What the Legislature passed was a law requiring standards — but without the financial inducement.

"It was purely finance," says Philip Thompson, a retired Washington Court of Appeals judge who was the task-force chairman.

Former Republican state Sen. Gary Nelson helped sponsor the law. At the time, he says, annual indigent-defense costs topped $30 million statewide. (That figure is now at least $75 million, by one estimate.) Some lawmakers wanted no part of that tab.

"After 22 years in the Legislature, there is one area of disappointment or regret — and you have found my Achilles heel," says Nelson, now a Snohomish County Council member. "This is the one area where I wasn't able to accomplish quite what I wanted to. And it keeps avoiding my grasp."

Another advisory group, chaired by then-Lt. Gov. Joel Pritchard, renewed the call for state funding in 1991.

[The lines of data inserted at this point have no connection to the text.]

(* ===== verification/T4tHlSpec.v ===== *)
(** * The procedures of Type 4 Tags against a tag

    The procedures of T4tHl keep their invariant for every sequence of calls
    and responses. Against a tag that follows the specification they read the
    container and the NDEF file, and an update never leaves the tag with a
    message that is neither the old one, nor empty, nor the new one. *)

From stdpp Require Import prelude list gmap.
From Stdlib Require Import ZArith Lia.
From S2P Require Import Prelude NdefRecord T4t T4tSpec T4tHl.

Open Scope Z_scope.

(** ** The invariant *)

Section Invariant.
Context {BO : ByteOrder} {ID : Isodep} {CF : HlConfig}.

(** A descriptor of a container that the procedures can use. *)
Definition cc_usable (cc : nfc_t4t_cc_file) : Prop :=
  cc_shape cc /\ 0 <= tlv_count cc <= max_tlv_blocks cc /\
  bits 16 (max_rapdu_size cc) /\ bits 16 (max_capdu_size cc).

(** The objects: every descriptor is usable, every buffer holds octets. *)
Definition objects_ok (w : world) : Prop :=
  map_Forall (fun _ cc => cc_usable cc) (ccs w) /\ map_Forall (fun _ b => bytes b) (bufs w).

Definition cc_pointer (w : world) (p : Z) : Prop := is_Some (ccs w !! p).
Definition buf_pointer (w : world) (p len : Z) : Prop :=
  bits 16 len /\ exists b, bufs w !! p = Some b /\ len <= zlen b.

"The time for study is over. The time for action has arrived," the group's report said.

That study landed on the same pile as its predecessors.

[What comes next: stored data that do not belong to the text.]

(** The state of the module during a transfer: first what stays the same. *)
Definition transfer_state (cmd : list Z) (tg : nfc_t4t_isodep_tag) (tl rl fs ws tm : Z) (wk : option Z) (eq ff : bool)
    (stt : isodep_state) (lf : isodep_frame) (tx : list Z) (txl : Z) (rx : list Z) (rxl rc rt b off : Z)
    (ch : bool) (o : list iso_event) : iso :=
  {| t4t_isodep :=
       {| state := stt; tag := tg; tx_data := {| buf_data := Some tx; buf_len := txl; buf_size := tl |};
          rx_data := {| buf_data := Some rx; buf_len := rxl; buf_size := rl |};
          err_status := {| last_frame := lf; frame_retry_cnt := rc; wtx := ws |}; fsd := fs; block_num := b;
          retransmit_cnt := rt; transmit_data := Some cmd; transmit_len := zlen cmd; transmitted_len := off;
          chaining := ch; equal_divisor := eq; ats_expected := false; first_transfer := ff |};
     t4t_isodep_cb := Some all_cb; isodep_work := wk; ats_received_time := tm; out := o |}.

(** The fields of a state that is given explicitly. *)
Ltac iso_red :=
  cbn [state tag tx_data rx_data err_status fsd block_num retransmit_cnt transmit_data transmit_len
    transmitted_len chaining equal_divisor ats_expected first_transfer t4t_isodep t4t_isodep_cb isodep_work
    ats_received_time out buf_data buf_len buf_size last_frame frame_retry_cnt wtx with_state with_tag
    with_tx_data with_rx_data with_err_status with_fsd with_block_num with_retransmit_cnt with_transmit_data
    with_transmit_len with_transmitted_len with_chaining with_equal_divisor with_ats_expected
    with_first_transfer with_t4t_isodep with_t4t_isodep_cb with_isodep_work with_ats_received_time with_out
    with_buf_data with_buf_len with_buf_size with_last_frame with_frame_retry_cnt with_wtx upd set_tx_data
    set_tx_len set_last_frame set_retry ptr notify mbind res_bind all_cb cb_data_received cb_selected
    cb_deselected cb_ready_to_send cb_error block_num_toggle transfer_state].

Section Transfer.
Context {CF : IsodepConfig} (respond : list (list Z) -> list Z) (pn : nat).
Context (cmd : list Z) (tg : nfc_t4t_isodep_tag) (tl rl fs ws tm : Z) (wk : option Z) (eq ff : bool).
Context (o0 : list iso_event) (c0 : list (list Z)).
Context (Hpn : (1 <= pn)%nat) (Hcmd : cmd <> []).
Context (Hdid : did_supported tg && negb (did tg =? 0) = false) (Hfsc : 2 <= fsc tg <= Z.min tl 65535).

Local Notation wst := (transfer_state cmd tg tl rl fs ws tm wk eq ff).

(** A part of the command: its size, whether another one follows, its octets. *)
Definition csize (off : Z) : Z := Z.min (fsc tg - 1) (zlen cmd - off).
Definition cmore (off : Z) : bool := fsc tg - 1 <? zlen cmd - off.
Definition cpart (off : Z) : list Z := take (Z.to_nat (csize off)) (drop (Z.to_nat off) cmd).
Definition fdt : Z := u32 (frame_delay_time tg).

Lemma did_include_off m pos : did_include tg m pos = Ok (m, pos + 1).
Proof. unfold did_include. by rewrite Hdid. Qed.

Lemma cpart_length off : 0 <= off <= zlen cmd -> zlen (cpart off) = csize off.
Proof. intros. unfold cpart, csize. rewrite length_take, length_drop. lia. Qed.

Definition block (b : Z) : Prop := b = 0 \/ b = 1.

Lemma i_pcb_lor b : block b -> Z.lor ISODEP_I_BLOCK (Z.land b 1) = i_pcb b false.
Proof. by intros [->| ->]. Qed.
Lemma i_pcb_chain b : block b -> Z.lor (i_pcb b false) I_BLOCK_CHAINING_BIT = i_pcb b true.
Proof. by intros [->| ->]. Qed.
Lemma r_ack_lor b : block b -> Z.lor ISODEP_R_BLOCK (Z.land b 1) = r_ack b.
Proof. by intros [->| ->]. Qed.
Lemma r_nak_lor b : block b -> Z.lor (r_ack b) R_BLOCK_NAK = r_nak b.
Proof. by intros [->| ->]. Qed.

Lemma ready_send stt lf tx txl rx rxl rc rt b off ch o n f :
  0 <= n <= zlen tx ->
  ready_to_send n f (wst stt lf tx txl rx rxl rc rt b off ch o) =
    Ok (wst stt lf tx txl rx rxl rc rt b off ch (o ++ [ReadyToSend (take (Z.to_nat n) tx) (u32 f)])).
Proof. intros Hn. unfold ready_to_send. cbn [ptr tx_data t4t_isodep wst buf_data mbind res_bind]. by rewrite rd_block_Ok by lia. Qed.

(** Sending a part of the command. *)
Lemma chunk_send stt lf x tx txl rx rxl rc rt b off ch o :
  block b -> zlen (x :: tx) = tl -> 0 <= off <= zlen cmd ->
  isodep_chunk_send (wst stt lf (x :: tx) txl rx rxl rc rt b off ch o) =
    Ok (wst stt ISODEP_FRAME_I (i_pcb b (cmore off) :: cpart off ++ drop (length (cpart off)) tx) (1 + csize off)
          rx rxl 0 0 b (off + csize off) (cmore off)
          (o ++ [ReadyToSend (i_pcb b (cmore off) :: cpart off) fdt])).
Proof.
  intros Hb Htx Hoff. unfold isodep_chunk_send. iso_red. pose proof (cpart_length off Hoff) as Lc.
  rewrite wr_Ok by (cbn [length] in *; lia). iso_red. rewrite i_pcb_lor, did_include_off by done. iso_red.
  change (Z.to_nat 0) with 0%nat. cbn [insert list_insert].
  rewrite u32_small by lia.
  assert (E : (if fsc tg - (0 + 1) <? zlen cmd - off then
        let* y := rd (i_pcb b false :: tx) 0 in
        let* m := wr (i_pcb b false :: tx) 0 (Z.lor y I_BLOCK_CHAINING_BIT) in
        Ok (m, fsc tg - (0 + 1), true)
      else Ok (i_pcb b false :: tx, zlen cmd - off, false)) = Ok (i_pcb b (cmore off) :: tx, csize off, cmore off)).
  { unfold cmore, csize. rewrite Z.add_0_l. destruct (Z.ltb_spec (fsc tg - 1) (zlen cmd - off)).
    - rewrite rd_Ok by (cbn [length]; lia). iso_red. rewrite wr_Ok by (cbn [length]; lia). iso_red.
      change (zth (i_pcb b false :: tx) 0) with (i_pcb b false). rewrite i_pcb_chain, Z.min_l by (done || lia). done.
    - by rewrite Z.min_r by lia. }
  rewrite E. iso_red. clear E.
  assert (Hc : csize off <= fsc tg - 1 /\ 0 <= csize off <= zlen cmd - off) by (unfold csize; lia).
  rewrite rd_block_Ok by lia. fold (cpart off). iso_red.
  rewrite (wr_block_append [i_pcb b (cmore off)] tx) by (cbn [length] in *; lia). iso_red. cbn [app].
  etransitivity; [apply (ready_send stt ISODEP_FRAME_I); rewrite ?length_app, ?length_drop; cbn [length] in *;
    rewrite ?length_app, ?length_drop; lia|].
  rewrite !Z.add_0_l. do 4 f_equal. f_equal. rewrite Z2Nat.inj_add by lia.
  change (Z.to_nat 1) with 1%nat. cbn [Nat.add take]. by rewrite take_app_length' by lia.
Qed.

Lemma r_send ack stt lf x tx txl rx rxl rc rt b off ch o :
  block b ->
  isodep_r_frame_send ack (wst stt lf (x :: tx) txl rx rxl rc rt b off ch o) =
    Ok (wst stt lf ((if ack then r_ack b else r_nak b) :: tx) txl rx rxl rc rt b off ch
          (o ++ [ReadyToSend [if ack then r_ack b else r_nak b] fdt])).
Proof.
  intros Hb. unfold isodep_r_frame_send. iso_red. rewrite wr_Ok by (cbn [length]; lia). iso_red.
  rewrite r_ack_lor, r_nak_lor, did_include_off by done. iso_red. change (Z.to_nat 0) with 0%nat. cbn [insert list_insert].
  apply (ready_send stt lf (_ :: tx) txl rx rxl rc rt b off ch o 1). cbn [length]. lia.
Qed.

Lemma retransmit stt lf x tx txl rx rxl rc rt b off ch o :
  block b -> 0 <= rt <= 2 -> 1 <= txl <= zlen (x :: tx) ->
  last_i_block_retransmit (wst stt lf (x :: tx) txl rx rxl rc rt b off ch o) =
    Ok (wst stt lf (i_pcb b ch :: tx) txl rx rxl rc (rt + 1) b off ch
          (o ++ [ReadyToSend (take (Z.to_nat txl) (i_pcb b ch :: tx)) fdt]), 0).
Proof.
  intros Hb Hrt Hl. unfold last_i_block_retransmit, ISODEP_MAX_RETRANSMIT_CNT. iso_red.
  rewrite (proj2 (Z.ltb_ge 2 rt)) by lia. rewrite wr_Ok by (cbn [length]; lia). iso_red.
  rewrite i_pcb_lor, i_pcb_chain by done. change (Z.to_nat 0) with 0%nat. cbn [insert list_insert].
  replace (if ch then i_pcb b true else i_pcb b false) with (i_pcb b ch) by (by destruct ch).
  assert (E : ready_to_send txl (frame_delay_time tg) (wst stt lf (i_pcb b ch :: tx) txl rx rxl rc rt b off ch o) =
    Ok (wst stt lf (i_pcb b ch :: tx) txl rx rxl rc rt b off ch
          (o ++ [ReadyToSend (take (Z.to_nat txl) (i_pcb b ch :: tx)) fdt]))) by (apply ready_send; cbn [length] in *; lia).
  match goal with |- context [ready_to_send _ _ ?w] =>
    change w with (wst stt lf (i_pcb b ch :: tx) txl rx rxl rc rt b off ch o) end.
  rewrite E. iso_red. rewrite <- (u8_small (rt + 1)) by lia. done.
Qed.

Nationally, Washington ranks with the bottom seven states in helping fund public defense, according to a study by The Spangenberg Group, a research and consulting firm. The average state funding level is 50 percent; in Washington it's 5.5 percent — and would be even lower, except the state pays for indigent appeals.

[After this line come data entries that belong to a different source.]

(** What the writer has then. *)
Lemma image_delivered cs k im (d : list Z) w o n :
  writer_find ws (im_id im) 0 = Some w -> imgs !! k = Some im -> datas !! k = Some d -> 0 <= o -> 0 <= n -> o + n <= zlen d ->
  deliveries cs = Some (expected k ++
    if o =? 0 then [] else [{| dl_writer := w; dl_id := im_id im; dl_size := im_size im;
                               dl_data := take (Z.to_nat o) d; dl_closed := false |}]) ->
  deliveries (cs ++ image_calls w im o (take (Z.to_nat n) (drop (Z.to_nat o) d)) (o + n =? zlen d)) =
    Some (if o + n =? zlen d then expected (S k)
          else expected k ++ [{| dl_writer := w; dl_id := im_id im; dl_size := im_size im;
                                 dl_data := take (Z.to_nat (o + n)) d; dl_closed := false |}]).
Proof.
  intros Hw Him Hd Ho Hn Hl Hcs. set (part := take (Z.to_nat n) (drop (Z.to_nat o) d)).
  assert (Hpart : take (Z.to_nat o) d ++ part = take (Z.to_nat (o + n)) d)
    by (unfold part; rewrite take_take_drop, Z2Nat.inj_add by lia; done).
  assert (Hdw : deliveries ((cs ++ if o =? 0 then [Open w (im_id im) (im_size im)] else []) ++ [Write w part]) =
    Some (expected k ++ [{| dl_writer := w; dl_id := im_id im; dl_size := im_size im;
                            dl_data := take (Z.to_nat (o + n)) d; dl_closed := false |}])).
  { rewrite deliveries_snoc. destruct (Z.eqb_spec o 0) as [Eo|Eo].
    - rewrite deliveries_snoc, Hcs, app_nil_r. cbn [deliver]. rewrite last_snoc. cbn [dl_writer dl_closed].
      rewrite bool_decide_eq_true_2 by done. cbn [andb negb]. rewrite removelast_last. cbn [dl_id dl_size dl_data].
      rewrite <- Hpart, Eo. done.
    - rewrite app_nil_r, Hcs. cbn [deliver]. rewrite last_snoc. cbn [dl_writer dl_closed].
      rewrite bool_decide_eq_true_2 by done. cbn [andb negb]. rewrite removelast_last. cbn [dl_id dl_size dl_data].
      by rewrite Hpart. }
  unfold image_calls. rewrite !app_assoc. destruct (Z.eqb_spec (o + n) (zlen d)) as [Ed|Ed]; [|by rewrite app_nil_r].
  rewrite deliveries_snoc, Hdw. cbn [deliver]. rewrite last_snoc. cbn [dl_writer dl_closed].
  rewrite bool_decide_eq_true_2 by done. cbn [andb negb]. rewrite removelast_last. cbn [dl_id dl_size dl_data].
  rewrite Ed, take_ge by lia. rewrite (expected_S k im d) by done. unfold expect1. cbn [fst snd]. by rewrite Hw.
Qed.

Lemma process_data pos c rest :
  stage pos c -> 2 + zlen cbor <= pos -> pos < zlen package -> rest <> [] ->
  rest = take (length rest) (drop (Z.to_nat pos) package) -> zlen rest < 2 ^ 31 ->
  exists c' n, process_current_item result rest c = Ok (c', n) /\ 0 < n <= zlen rest /\ step_to pos n c' /\
    (fresh c -> exists im, im ∈ imgs /\ writer_find ws (im_id im) 0 <> None /\ n = Z.min (zlen rest) (im_size im)).
Proof.
  intros H Hpos Hlt Hne Hrest Hrl'. assert (Hrl : 0 < zlen rest) by (destruct rest; cbn [length]; [done|lia]).
  destruct H as [|pos c k im d w o Hp Him Hd Hw Hoz Epos Hoff Hio His Hno Hdl|pos c _ Epos];
    [lia| |rewrite Epos, place_all in Hlt; lia].
  assert (Hsz : im_size im = zlen d) by (by apply (Forall2_lookup_lr _ _ _ _ _ _ (pk_sizes PK) Him Hd)).
  pose proof (place_next k d Hd) as Hnext. pose proof (place_le (S k)). pose proof (pk_length PK).
  assert (0 <= place k) by (unfold place; lia). set (n := Z.min (zlen rest) (zlen d - o)).
  assert (Er : take (Z.to_nat n) rest = take (Z.to_nat n) (drop (Z.to_nat o) d)).
  { rewrite Hrest, take_take, Epos, Z2Nat.inj_add, <- drop_drop by lia.
    destruct (package_image k d Hd) as (tl & ->). rewrite drop_app_le, take_app_le by (rewrite ?length_drop; lia).
    f_equal. lia. }
  assert (Ln : zlen (take (Z.to_nat n) rest) = n) by (rewrite length_take; lia).
  pose proof (process_image_part c k im d w o (take (Z.to_nat n) rest) Hp Him Hw Hno Hio His ltac:(lia) ltac:(lia)) as E.
  rewrite Ln, Er in E. set (cs := calls c ++ image_calls w im o (take (Z.to_nat n) (drop (Z.to_nat o) d)) (o + n =? zlen d)) in *.
  pose proof (image_delivered (calls c) k im d w o n Hw Him Hd ltac:(lia) ltac:(lia) ltac:(lia) Hdl) as Hcs. fold cs in Hcs.
  clearbody cs. rewrite <- Er in E.
  rewrite (process_part rest c n _ ltac:(rewrite His, Hio, u32_small by lia; done) ltac:(lia)
    ltac:(rewrite Hno, (proj2 (Z.ltb_ge _ 0)) by lia; exact E)).
  assert (Hfr : fresh c -> exists im, im ∈ imgs /\ writer_find ws (im_id im) 0 <> None /\ n = Z.min (zlen rest) (im_size im)).
  { intros [Hz _]. exists im. split; [by eapply list_elem_of_lookup_2|]. split; [by rewrite Hw|]. lia. }
  cbn [cur_item_offset cur_item_size set_calls]. rewrite Hio, His, u32_small by lia.
  destruct (Z.eqb_spec (o + n) (zlen d)) as [Ed|Ed].
  - destruct (select_next_spec (S k) (advance n (set_calls cs c))) as (c' & -> & Hst & Hfr' & Hle & Hall);
      [by apply lookup_lt_Some in Him|done|cbn; lia|unfold advance; cbn; rewrite u32_small; lia|done|].
    cstep. eexists _, n. split; [reflexivity|]. split; [lia|]. split; [|done].
    split; [done|]. split; [lia|]. destruct (decide (cur_offset c' = pos + n)); [by left|right]. split; [done|].
    intros Ha. specialize (Hall Ha). lia.
  - cstep. eexists _, n. split; [reflexivity|]. split; [lia|]. split; [|done]. unfold step_to, advance. cbn.
    rewrite Hoff, !u32_small by lia. split; [|split; [lia|by left]].
    eapply (InImage _ _ k im d w (o + n)); try done; cbn; rewrite ?u32_small by lia; [lia|lia|lia|].
    by rewrite (proj2 (Z.eqb_neq _ 0)) by lia.
Qed.

(** *** A chunk *)

(** No image is left out, or the chunk is not longer than any image that is
    written. *)
Definition chunk_fits (chunk : list Z) : Prop :=
  all_written \/ forall im, im ∈ imgs -> writer_find ws (im_id im) 0 <> None -> zlen chunk <= im_size im.

Lemma stage_offset pos c : stage pos c -> cur_offset c = pos /\ 0 <= pos <= zlen package.
Proof.
  destruct 1 as [pos c|pos c k im d w o Hp Him Hd Hw Hoz Epos|pos c Hp Epos].
  - split; [done|]. pose proof (place_le 0). rewrite place_0 in *. lia.
  - split; [done|]. pose proof (place_next k d Hd). pose proof (place_le (S k)). unfold place in *. lia.
  - split; [done|]. rewrite place_all in Epos. lia.
Qed.

Lemma process_item pos c rest :
  stage pos c -> pos < zlen package -> rest <> [] -> rest = take (length rest) (drop (Z.to_nat pos) package) ->
  exists c' n, process_current_item result rest c = Ok (c', n) /\ 0 < n <= zlen rest /\ step_to pos n c' /\
    (fresh c -> exists im, im ∈ imgs /\ writer_find ws (im_id im) 0 <> None /\ n = Z.min (zlen rest) (im_size im)).
Proof.
  intros H Hlt Hne Hrest. assert (Hl : zlen rest < 2 ^ 31).
  { rewrite Hrest, length_take, length_drop. pose proof (pk_length PK). lia. }
  destruct (decide (pos < 2 + zlen cbor)) as [Hh|Hh]; [|by apply process_data; [| lia|..]].
  assert (Hnf : ~ fresh c).
  { intros [_ Hno]. destruct H as [pos c b ? ? ? ? ? ? ? ? ? ? Hn|? ? k im d w o _ _ _ _ ? ->|? ? _ ->]; [|unfold place in *; lia..].
    rewrite Hn in Hno. destruct (_ <? _) in Hno; lia. }
  pose proof (stage_offset pos c H) as [_ Hpos].
  destruct (decide (pos < 2)) as [H2|H2]; [destruct (process_fixed pos c rest) as (c' & n & E & Hn & Hst)|
    destruct (process_cbor pos c rest) as (c' & n & E & Hn & Hst)]; try done; try lia;
    (exists c', n; split; [done|]; split; [done|]; split; [done|]; by intros).
Qed.

Lemma write_loop_spec g chunk : forall fuel co offset c pos,
  chunk = take (length chunk) (drop (Z.to_nat g) package) -> 0 <= g -> g + zlen chunk <= zlen package -> chunk_fits chunk ->
  stage pos c -> offset = g + co -> 0 <= co <= zlen chunk -> offset <= pos -> pos = offset \/ fresh c /\ ~ all_written ->
  zlen chunk - co < Z.of_nat fuel ->
  exists c', write_loop result fuel offset chunk co c = Ok (c', 0) /\ stage (cur_offset c') c' /\
    g + zlen chunk <= cur_offset c' /\ (cur_offset c' = g + zlen chunk \/ fresh c' /\ ~ all_written).
Proof.
  induction fuel as [|fuel IH]; intros co offset c pos Hch Hg Hend Hfit Hst Eo Hco Hpos Hlag Hfuel; [lia|].
  cbn [write_loop]. destruct (stage_offset pos c Hst) as [Eoff Hr]. pose proof (pk_length PK).
  rewrite Eoff, Eo, (u32_small (pos - (g + co))), u32_small by lia. replace (co + (pos - (g + co))) with (pos - g) by lia.
  destruct (Z.leb_spec (zlen chunk) (pos - g)) as [Hdone|Hmore].
  { exists c. rewrite Eoff. split; [done|]. split; [done|]. split; [lia|]. destruct Hlag as [->|?]; [left; lia|by right]. }
  set (rest := drop (Z.to_nat (pos - g)) chunk). assert (Lr : zlen rest = zlen chunk - (pos - g)) by (unfold rest; rewrite length_drop; lia).
  destruct (process_item pos c rest Hst) as (c' & n & -> & Hn & (Hst' & Hle & Hnext) & Hfresh); [lia| | |].
  { intros E. rewrite E in Lr. cbn in Lr. lia. }
  { unfold rest. rewrite Hch at 1. rewrite skipn_firstn_comm, drop_drop. f_equal; [rewrite length_drop; lia|f_equal; lia]. }
  cstep. rewrite (proj2 (Z.leb_gt _ _)) by lia. rewrite !u32_small by lia.
  destruct Hlag as [->|(Hf & Hna)].
  - apply (IH _ _ c' (cur_offset c')); try done; [lia|lia|lia| |lia]. destruct Hnext as [Hnx|Hnx]; [left; lia|by right].
  - destruct Hfit as [?|Hfit]; [done|]. destruct (Hfresh Hf) as (im & Him & Hw & En). specialize (Hfit im Him Hw).
    destruct fuel as [|fuel]; [lia|]. cbn [write_loop]. destruct (stage_offset _ _ Hst') as [_ Hr'].
    rewrite (u32_small (cur_offset c' - _)), u32_small by lia. rewrite (proj2 (Z.leb_le _ _)) by lia. exists c'. split; [done|]. split; [done|].
    split; [lia|]. destruct Hnext as [Hnx|Hnx]; [left; lia|by right].
Qed.

(** *** The whole package *)

(** Pieces that are given in order. *)
Fixpoint write_all (offset : Z) (chunks : list (list Z)) (c : dfu_multi_image_ctx) : res (dfu_multi_image_ctx * list Z) :=
  match chunks with
  | [] => Ok (c, [])
  | chunk :: chunks =>
    let* '(c, r) := dfu_multi_image_write result offset chunk c in
    let* '(c, rs) := write_all (offset + zlen chunk) chunks c in
    Ok (c, r :: rs)
  end.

The state's standing drops if you include the cost of all judicial and legal services — not just indigent defense. The Bureau of Justice Statistics calculates the share of judicial and legal services paid for by states versus local governments.

By that criterion, Washington ranks 50th.

"We're last. We're dead last," says Mary McQueen, administrator of the state's Administrative Office of the Courts.

King County Superior Court Judge Deborah Fleck says the lack of state funding puts indigent defense at the mercy of a county's financial health.

"There should be equal access to capable counsel across the state," Fleck says. "It should not be dependent upon the fiscal vagaries of a particular county."

UP TO THE LAWYERS
Attorneys could force reform by setting their own limits

Nothing can measure quality of representation with precision, so comparing Washington with other states becomes somewhat subjective.
 
PUBLIC-DEFENSE ALTERNATIVES
THE SEATTLE TIMES
A look at the four types of public-defense systems used in Washington and how non-contract models work.
"Washington has some of the very best public defense in the country — some of the most dedicated people," says Bob Boruchowitz, director of The Defender Association, the largest public-defense firm in King County. "And we have some of the worst situations that are on a par with some of the worst places."

Legal experts and indigent-defense studies have suggested a variety of alternatives for improving Washington's quality of representation. They include abolishing the use of fixed-fee contracts; creating a statewide public defender system; or finding some middle ground where states and local governments share the cost of trial-level indigent defense.

In its report issued in March, the ACLU of Washington urged the state to set specific, enforceable standards in such areas as caseload limits, and then monitor compliance.

Struggling public-defense systems in other states are becoming the subject of lawsuits.

The ACLU has sued Montana, saying inadequate state funding has deprived indigent defendants of effective counsel. The state's failure to respond to problems identified by multiple studies shows a "deliberate indifference" to constitutional rights, the ACLU alleges. That lawsuit is still pending.

The Mississippi Supreme Court has been asked to review a case in which a county has sued for state funding of indigent defense. Without financial help, the county alleges, it cannot provide the quality of counsel demanded by the Mississippi constitution.

"Depending on what happens in that case, it might give us a viable argument to pursue in Washington," says Sophia Byrd, a policy director with the Washington State Association of Counties.

Some experts say individual lawyers could help force government to keep its promise of equal defense.

"If lawyers around the state were willing to insist on reasonable compensation and reasonable caseload limits, then these practices would go away," Boruchowitz says. "But as long as local governments can find attorneys willing to take these unreasonable caseloads, they'll keep doing it."